La tarea de Frankl en este impresionante libro es mostrar un camino de salvación que es posible después de haber transitado el infierno de los campos y de haber padecido cansancio extremo, hambre, suciedad, enfermedad, maltratos de toda naturaleza; pese a todo, se puede resurgir desde la esperanza hacia una vida que nos reencuentra con un sentido profundo a descifrar; en oposición al existencialismo ateo de Sartre, para quien el hombre se inventa a sí mismo y crea su sentido, Frankl expresará: “Yo afirmo, en cambio, que el hombre no inventa el sentido de su vida, sino que lo descubre” (p. 128). Es quizá por esto que “el hombre no debería cuestionarse sobre el sentido de la vida, sino comprender que es a él a quien la vida interroga” (p. 137). Porque el ser humano está animado por “una voluntad de sentido”, la misma que le permitió a Viktor Frankl peregrinar por los campos de concentración sin perder un atisbo de dignidad.
Leemos en el Evangelio de san Juan: “¿No sabes que tengo autoridad para crucificarte lo mismo que para ponerte en libertad? Entonces Jesús le contestó: No tendrías ninguna autoridad sobre mí, si Dios no te lo hubiera permitido” (Jn 19, 10-11). Estas benditas palabras abren interrogantes cruciales sobre la presencia del mal en la vida de las personas.
Hemos encontrado una huella del camino que conduce a la verdad en las palabras de Adolfo Pérez Esquivel, premio nobel de la paz (1980) y amigo del Papa Francisco, quien en su obra Resistir en la esperanza (2011) narra el hallazgo de una gran mancha de sangre en los muros de la prisión en la que fue sometido a agravios y torturas; con esa misma sangre el prisionero o prisionera había escrito “Dios no mata”. Esta expresión le llenó de congoja al comprender que alguien había tenido la capacidad de escribir esto con su propia sangre y en medio de la más pura desesperación. Esquivel lo considera como un grito de la humanidad: “Dios no mata”, en el contexto en que fue escrito, “es uno de los mayores actos de fe que conozco”.

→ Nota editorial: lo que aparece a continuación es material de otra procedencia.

(** * Constant-expression evaluation of solc-typed-ast ([src/types/eval_const.ts])

    A shallow embedding of the evaluator: the value model, the constancy
    classifier [isConstant], the literal and operator evaluators and the
    recursive dispatcher [evalConstantExpr], followed by the properties
    established about them.

    Conventions of the model
    - a JavaScript [bigint] is a [Z]; the engine's limit on the size of a
      bigint is a field of the [Host] and is tested where a shift can pass
      it;
    - a [Decimal] of decimal.js is a sign, a coefficient and a base-10
      exponent, or one of NaN and the two infinities; a result whose
      exponent leaves the range of the library becomes an infinity or zero;
    - a thrown exception is the [Throw] outcome of the [Result] monad; the
      [expr] field of an [EvalError] is an [option Expression] that the
      catch blocks fill in;
    - a syntax tree is a finite term: the initializer of the declaration an
      identifier refers to is part of the tree, so references are acyclic. *)

From Stdlib Require Import ZArith List String Ascii Bool Lia.
Import ListNotations.

Local Open Scope string_scope.
Local Open Scope Z_scope.

(* ================================================================== *)
(** ** decimal.js, as far as the evaluator uses it *)
(* ================================================================== *)

Module Decimal.

(** [Finite neg c e] is the number [(-1)^neg * c * 10^e]. *)
Inductive t : Type :=
| NaN
| Infinity (neg : bool)
| Finite (neg : bool) (coef : N) (exp : Z).

(** [Decimal.set({ precision: 100 })]; the rounding mode stays the
    library's default, ROUND_HALF_UP (ties away from zero). *)
Definition precision : Z := 100.

Definition pow10 (k : Z) : Z := 10 ^ k.

Fixpoint digits_aux (fuel : nat) (c : Z) : Z :=
  match fuel with
  | O => 1
  | S fuel' => if c <? 10 then 1 else 1 + digits_aux fuel' (c / 10)
  end.

(** Number of decimal digits of a positive coefficient. *)
Definition digits (c : Z) : Z := digits_aux (Z.to_nat (Z.log2 c)) c.

Fixpoint strip_aux (fuel : nat) (c e : Z) : Z * Z :=
  match fuel with
  | O => (c, e)
  | S fuel' =>
      if (c mod 10 =? 0) && negb (c =? 0)
      then strip_aux fuel' (c / 10) (e + 1)
      else (c, e)
  end.

(** The library keeps no trailing zeros in a coefficient, and zero has
    exponent 0. *)
Definition normal (neg : bool) (c e : Z) : t :=
  if c <=? 0 then Finite neg 0 0
  else let '(c', e') := strip_aux (Z.to_nat (Z.log2 c)) c e in
       Finite neg (Z.to_N c') e'.

(** Round the coefficient to [precision] significant digits, half up. *)
Definition roundToPrecision (neg : bool) (c e : Z) : t :=
  let n := digits c in
  if n <=? precision then normal neg c e
  else
    let k := n - precision in
    let q := c / pow10 k in
    let r := c mod pow10 k in
    normal neg (if pow10 k <=? 2 * r then q + 1 else q) (e + k).

(** The exponent limits of the library, [maxE] and [minE] (9e15 and -9e15,
    the defaults, which the program leaves as they are). *)
Definition maxE : Z := 9000000000000000.
Definition minE : Z := -9000000000000000.

(** The overflow and underflow test that the library makes on the exponent
    of the leading digit: above [maxE] the number becomes an infinity,
    below [minE] it becomes zero, the sign being kept. *)
Definition inRange (d : t) : t :=
  match d with
  | Finite s c e =>
      if N.eqb c 0 then d
      else
        let lead := digits (Z.of_N c) - 1 + e in
        if maxE <? lead then Infinity s
        else if lead <? minE then Finite s 0 0
        else d
  | _ => d
  end.

(** [finalise(x, precision, ROUND_HALF_UP)] of a result handed to the
    caller: rounding to the precision, then the test of the exponent. *)
Definition finalise (neg : bool) (c e : Z) : t :=
  inRange (roundToPrecision neg c e).

Definition round (d : t) : t :=
  match d with
  | Finite s c e => finalise s (Z.of_N c) e
  | _ => d
  end.

Definition isZero (d : t) : bool :=
  match d with Finite _ c _ => N.eqb c 0 | _ => false end.

Definition isNaN (d : t) : bool :=
  match d with NaN => true | _ => false end.

Definition isFinite (d : t) : bool :=
  match d with Finite _ _ _ => true | _ => false end.

(** [negated]: no rounding. *)
Definition negated (d : t) : t :=
  match d with
  | NaN => NaN
  | Infinity s => Infinity (negb s)
  | Finite s c e => Finite (negb s) c e
  end.

(** [isInt] / [isInteger]: finite and without a fractional part. *)
Definition isInt (d : t) : bool :=
  match d with
  | Finite _ c e =>
      if 0 <=? e then true else Z.of_N c mod pow10 (- e) =? 0
  | _ => false
  end.

Definition signZ (neg : bool) : Z := if neg then -1 else 1.

(** [BigInt(d.toFixed())] for a [d] with [isInt d]: [toFixed] prints the
    integer in plain notation (and minus zero as "0"). *)
Definition toBigInt (d : t) : Z :=
  match d with
  | Finite s c e =>
      signZ s * (if 0 <=? e then Z.of_N c * pow10 e else Z.of_N c / pow10 (- e))
  | _ => 0
  end.

(** [new Decimal(v.toString())] for a bigint [v]: exact, the constructor
    does not round to [precision].  (The exponent test of the constructor
    is out of reach: no engine holds a bigint of 9e15 digits.) *)
Definition ofBigInt (v : Z) : t := normal (v <? 0) (Z.abs v) 0.

(** Magnitudes of two finite numbers brought to a common exponent. *)
Definition align (c1 e1 c2 e2 : Z) : Z * Z * Z :=
  let e := Z.min e1 e2 in
  (c1 * pow10 (e1 - e), c2 * pow10 (e2 - e), e).

(** [cmp]: [None] stands for the NaN the library returns when an operand
    is NaN. *)
Definition cmp (x y : t) : option comparison :=
  match x, y with
  | NaN, _ | _, NaN => None
  | Infinity sx, Infinity sy =>
      Some (if Bool.eqb sx sy then Eq else if sx then Lt else Gt)
  | Infinity sx, Finite _ _ _ => Some (if sx then Lt else Gt)
  | Finite _ _ _, Infinity sy => Some (if sy then Gt else Lt)
  | Finite sx cx ex, Finite sy cy ey =>
      let '(a, b, _) := align (Z.of_N cx) ex (Z.of_N cy) ey in
      Some (signZ sx * a ?= signZ sy * b)
  end.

La presencia estremecedora del mal ha mostrado su rostro más descarnado en momentos cruciales de la historia, como fueron las guerras o los totalitarismos que avasallaron la dignidad del ser humano, cercenando sus libertades individuales y colectivas. “La historia” −escribe Frankl− “nos brindó la posibilidad de conocer la naturaleza humana quizá como ninguna otra generación. ¿Qué es, en realidad, el hombre?” (p. 115), y concluirá el libro con esta impresionante respuesta: “El hombre es ese ser capaz de inventar las cámaras de gas de Auschwitz, pero también es el ser que ha entrado en esas mismas cámaras con la cabeza erguida y el Padrenuestro o el Shemá Israel en los labios” (p. 160).
La lectura de El hombre en busca de sentido sigue dejando huella en todos aquellos que se acercan a este libro porque nos muestra con radicalidad la hondura de ser humano.